## Exercise brief
Take the material below and reproduce, word for word, only the lines from the line with "let tasks := keep_tasks_within_datetimes tasks (enqueued_at_db" through the line with "(filters : AuthFilter Value) : gset".

## Records shown
(* ===== verification/Scheduler.v ===== *)
(** * The index scheduler (index-scheduler/src/lib.rs)

    Queries on the task queue, the registration of tasks, the automatic cleanup
    and the memory budget.  Instants are given by the caller; the sizes of the
    LMDB environment and the success of a commit are parameters of [register]. *)
From S2P Require Import Prelude Settings Keys Auth Errors Tasks TaskQueue.
From stdpp Require Import pretty.

(** ** Queries *)
Record Query := mkQuery {
  q_limit : option N;
  q_from : option N;
  q_statuses : option (list Status);
  q_types : option (list Kind);
  q_index_uids : option (list string);
  q_uids : option (list TaskId);
  q_canceled_by : option (list TaskId);
  q_before_enqueued_at : option OffsetDateTime;
  q_after_enqueued_at : option OffsetDateTime;
  q_before_started_at : option OffsetDateTime;
  q_after_started_at : option OffsetDateTime;
  q_before_finished_at : option OffsetDateTime;
  q_after_finished_at : option OffsetDateTime
}.

#[export] Instance query_eq_dec : EqDecision Query.
Proof. solve_decision. Defined.

Definition default_query : Query :=
  mkQuery None None None None None None None None None None None None None.

Definition query_is_empty (self : Query) : bool :=
  match self with
  | mkQuery None None None None None None None None None None None None None => true
  | _ => false
  end.

Definition with_index (self : Query) (index_uid : string) : Query :=
  mkQuery (q_limit self) (q_from self) (q_statuses self) (q_types self)
    (Some (default [] (q_index_uids self) ++ [index_uid]))
    (q_uids self) (q_canceled_by self)
    (q_before_enqueued_at self) (q_after_enqueued_at self)
    (q_before_started_at self) (q_after_started_at self)
    (q_before_finished_at self) (q_after_finished_at self).

(** ** The tasks being processed *)
Record ProcessingTasks := mkProcessing {
  processing_started_at : OffsetDateTime;
  processing : gset TaskId
}.

Definition start_processing_at (started_at : OffsetDateTime) (processing : gset TaskId)
    : ProcessingTasks := mkProcessing started_at processing.

Definition stop_processing (self : ProcessingTasks) : ProcessingTasks :=
  mkProcessing (processing_started_at self) ∅.

Definition must_cancel_processing_tasks (self : ProcessingTasks)
    (canceled_tasks : gset TaskId) : bool :=
  negb (bool_decide (processing self ## canceled_tasks)).

(** ** Bitmaps in the order of their ids *)
Definition sorted_ids (s : gset TaskId) : list TaskId := merge_sort N.le (elements s).

(** [tasks.into_iter().rev().take(n).collect()]. *)
Definition newest (n : N) (s : gset TaskId) : gset TaskId :=
  list_to_set (take (N.to_nat n) (rev (sorted_ids s))).

Definition saturating_add_u32 (a b : N) : N := N.min (a + b) u32_max.

Section scheduler.
Context {J : JsonValue}.

(** The part of the scheduler that its operations change. *)
Record IndexScheduler := mkScheduler {
  db : TaskDb;
  processing_tasks : ProcessingTasks;
  must_stop_processing : bool;
  file_store : gset Uuid;
  wake_up : bool
}.

Definition with_db (d : TaskDb) (s : IndexScheduler) : IndexScheduler :=
  mkScheduler d (processing_tasks s) (must_stop_processing s) (file_store s) (wake_up s).
Definition with_processing (p : ProcessingTasks) (s : IndexScheduler) : IndexScheduler :=
  mkScheduler (db s) p (must_stop_processing s) (file_store s) (wake_up s).
Definition with_must_stop (b : bool) (s : IndexScheduler) : IndexScheduler :=
  mkScheduler (db s) (processing_tasks s) b (file_store s) (wake_up s).
Definition with_files (f : gset Uuid) (s : IndexScheduler) : IndexScheduler :=
  mkScheduler (db s) (processing_tasks s) (must_stop_processing s) f (wake_up s).
Definition signal (s : IndexScheduler) : IndexScheduler :=
  mkScheduler (db s) (processing_tasks s) (must_stop_processing s) (file_store s) true.

(** *** [get_task_ids] *)
Definition filter_from (from : option N) (tasks : gset TaskId) : gset TaskId :=
  match from with
  | Some from => remove_from (saturating_add_u32 from 1) tasks
  | None => tasks
  end.

Definition filter_statuses (d : TaskDb) (processing : gset TaskId)
    (statuses : option (list Status)) (tasks : gset TaskId) : gset TaskId :=
  match statuses with
  | Some status =>
      let status_tasks := foldl (λ status_tasks st,
        status_tasks ∪ match st with
                       | Processing => processing
                       | _ => get_status d st
                       end) ∅ status in
      let tasks := if decide (Processing ∈ status) then tasks else tasks ∖ processing in
      tasks ∩ status_tasks
  | None => tasks
  end.

Definition filter_uids (uids : option (list TaskId)) (tasks : gset TaskId) : gset TaskId :=
  match uids with
  | Some uids => tasks ∩ list_to_set uids
  | None => tasks
  end.

Definition canceled_tasks (d : TaskDb) (canceled_by : list TaskId) : gset TaskId :=
  foldl (λ all_canceled cancel_task_uid,
    match canceled_by_db d !! cancel_task_uid with
    | Some ids => all_canceled ∪ ids
    | None => all_canceled
    end) ∅ canceled_by.

Definition filter_kinds (d : TaskDb) (kinds : option (list Kind)) (tasks : gset TaskId)
    : gset TaskId :=
  match kinds with
  | Some kind => tasks ∩ foldl (λ kind_tasks kind, kind_tasks ∪ get_kind d kind) ∅ kind
  | None => tasks
  end.

Definition filter_indexes (d : TaskDb) (index_uids : option (list string))
    (tasks : gset TaskId) : gset TaskId :=
  match index_uids with
  | Some index =>
      tasks ∩ foldl (λ tasks index, tasks ∪ TaskQueue.index_tasks d index) ∅ index
  | None => tasks
  end.

(** [RangeBounds::contains] of two bounds, on the date of the processing tasks. *)
Definition processing_within (after before : option OffsetDateTime) (started_at : OffsetDateTime)
    (filtered_processing_tasks : gset TaskId) : gset TaskId :=
  let clear start end_ :=
    if above (map_bound start id) started_at && below (map_bound end_ id) started_at
    then filtered_processing_tasks else ∅ in
  match after, before with
  | None, None => filtered_processing_tasks
  | None, Some before => clear Unbounded (Excluded before)
  | Some after, None => clear (Excluded after) Unbounded
  | Some after, Some before => clear (Excluded after) (Excluded before)
  end.

Definition filter_started (d : TaskDb) (p : ProcessingTasks)
    (after before : option OffsetDateTime) (tasks : gset TaskId) : gset TaskId :=
  let filtered_non_processing_tasks := tasks ∖ processing p in
  let filtered_processing_tasks := tasks ∩ processing p in
  let filtered_processing_tasks :=
    processing_within after before (processing_started_at p) filtered_processing_tasks in
  let filtered_non_processing_tasks :=
    keep_tasks_within_datetimes filtered_non_processing_tasks (started_at_db d) after before in
  filtered_non_processing_tasks ∪ filtered_processing_tasks.

(** The filters on kinds, indexes and dates, and the limit, after the early
    return on [canceled_by]. *)
Definition filter_rest (s : IndexScheduler) (query : Query) (tasks : gset TaskId)
    : gset TaskId :=
  let tasks := filter_kinds (db s) (q_types query) tasks in
  let tasks := filter_indexes (db s) (q_index_uids query) tasks in
  let tasks := filter_started (db s) (processing_tasks s)
                 (q_after_started_at query) (q_before_started_at query) tasks in
  let tasks := keep_tasks_within_datetimes tasks (enqueued_at_db (db s))
                 (q_after_enqueued_at query) (q_before_enqueued_at query) in
  let tasks := keep_tasks_within_datetimes tasks (finished_at_db (db s))
                 (q_after_finished_at query) (q_before_finished_at query) in
  match q_limit query with Some limit => newest limit tasks | None => tasks end.

Definition get_task_ids (s : IndexScheduler) (query : Query) : gset TaskId :=
  let tasks := all_task_ids (db s) in
  let tasks := filter_from (q_from query) tasks in
  let tasks := filter_statuses (db s) (processing (processing_tasks s)) (q_statuses query) tasks in
  let tasks := filter_uids (q_uids query) tasks in
  match q_canceled_by query with
  | Some canceled_by =>
      let all_canceled_tasks := canceled_tasks (db s) canceled_by in
      if decide (all_canceled_tasks = ∅) then ∅
      else filter_rest s query (tasks ∩ all_canceled_tasks)
  | None => filter_rest s query tasks
  end.

(** *** Statistics *)
Definition get_stats (s : IndexScheduler) : gmap string (gmap string N) :=
  let statuses := list_to_map
    ((λ st, (status_to_string st, bitmap_len (get_status (db s) st))) <$> all_statuses) in
  let types := list_to_map
    ((λ k, (kind_to_string k, bitmap_len (get_kind (db s) k))) <$> all_kinds) in
  let indexes := bitmap_len <$> index_tasks_db (db s) in
  <["indexes" := indexes]> (<["types" := types]> {["statuses" := statuses]}).

Definition is_index_processing (s : IndexScheduler) (index : string) : bool :=
  (0 <? bitmap_len (processing (processing_tasks s) ∩ TaskQueue.index_tasks (db s) index))%N.

(** *** Queries of a user *)
Definition discard_unrelated_kinds (d : TaskDb) (tasks : gset TaskId) : gset TaskId :=
  foldl (λ tasks kind, tasks ∖ get_kind d kind) tasks
    (List.filter (λ kind, negb (related_to_one_index kind)) all_kinds).

Definition discard_unauthorized {Value} (d : TaskDb) (filters : AuthFilter Value)
    (tasks : gset TaskId) : gset TaskId :=
  foldl (λ tasks (entry : string * gset TaskId),
    if negb (is_index_authorized filters entry.1) then tasks ∖ entry.2 else tasks)
    tasks (map_to_list (index_tasks_db d)).

Definition get_task_ids_from_authorized_indexes {Value} (s : IndexScheduler) (query : Query)
    (filters : AuthFilter Value) : gset TaskId :=
  let tasks := get_task_ids s query in
  let tasks :=
    if bool_decide (q_index_uids query ≠ None) || negb (all_indexes_authorized filters)
    then discard_unrelated_kinds (db s) tasks else tasks in
  if negb (all_indexes_authorized filters) then discard_unauthorized (db s) filters tasks
  else tasks.

Definition with_processing_status (p : ProcessingTasks) (task : Task) : Task :=
  if decide (uid task ∈ processing p)
  then mkTask (uid task) (enqueued_at task) (Some (processing_started_at p)) (finished_at task)
         (error task) (canceled_by task) (details task) Processing (kind task)
  else task.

## Your response
  let tasks := keep_tasks_within_datetimes tasks (enqueued_at_db (db s))
                 (q_after_enqueued_at query) (q_before_enqueued_at query) in
  let tasks := keep_tasks_within_datetimes tasks (finished_at_db (db s))
                 (q_after_finished_at query) (q_before_finished_at query) in
  match q_limit query with Some limit => newest limit tasks | None => tasks end.

Definition get_task_ids (s : IndexScheduler) (query : Query) : gset TaskId :=
  let tasks := all_task_ids (db s) in
  let tasks := filter_from (q_from query) tasks in
  let tasks := filter_statuses (db s) (processing (processing_tasks s)) (q_statuses query) tasks in
  let tasks := filter_uids (q_uids query) tasks in
  match q_canceled_by query with
  | Some canceled_by =>
      let all_canceled_tasks := canceled_tasks (db s) canceled_by in
      if decide (all_canceled_tasks = ∅) then ∅
      else filter_rest s query (tasks ∩ all_canceled_tasks)
  | None => filter_rest s query tasks
  end.

(** *** Statistics *)
Definition get_stats (s : IndexScheduler) : gmap string (gmap string N) :=
  let statuses := list_to_map
    ((λ st, (status_to_string st, bitmap_len (get_status (db s) st))) <$> all_statuses) in
  let types := list_to_map
    ((λ k, (kind_to_string k, bitmap_len (get_kind (db s) k))) <$> all_kinds) in
  let indexes := bitmap_len <$> index_tasks_db (db s) in
  <["indexes" := indexes]> (<["types" := types]> {["statuses" := statuses]}).

Definition is_index_processing (s : IndexScheduler) (index : string) : bool :=
  (0 <? bitmap_len (processing (processing_tasks s) ∩ TaskQueue.index_tasks (db s) index))%N.

(** *** Queries of a user *)
Definition discard_unrelated_kinds (d : TaskDb) (tasks : gset TaskId) : gset TaskId :=
  foldl (λ tasks kind, tasks ∖ get_kind d kind) tasks
    (List.filter (λ kind, negb (related_to_one_index kind)) all_kinds).

Definition discard_unauthorized {Value} (d : TaskDb) (filters : AuthFilter Value)
    (tasks : gset TaskId) : gset TaskId :=
  foldl (λ tasks (entry : string * gset TaskId),
    if negb (is_index_authorized filters entry.1) then tasks ∖ entry.2 else tasks)
    tasks (map_to_list (index_tasks_db d)).

Definition get_task_ids_from_authorized_indexes {Value} (s : IndexScheduler) (query : Query)
    (filters : AuthFilter Value) : gset TaskId :=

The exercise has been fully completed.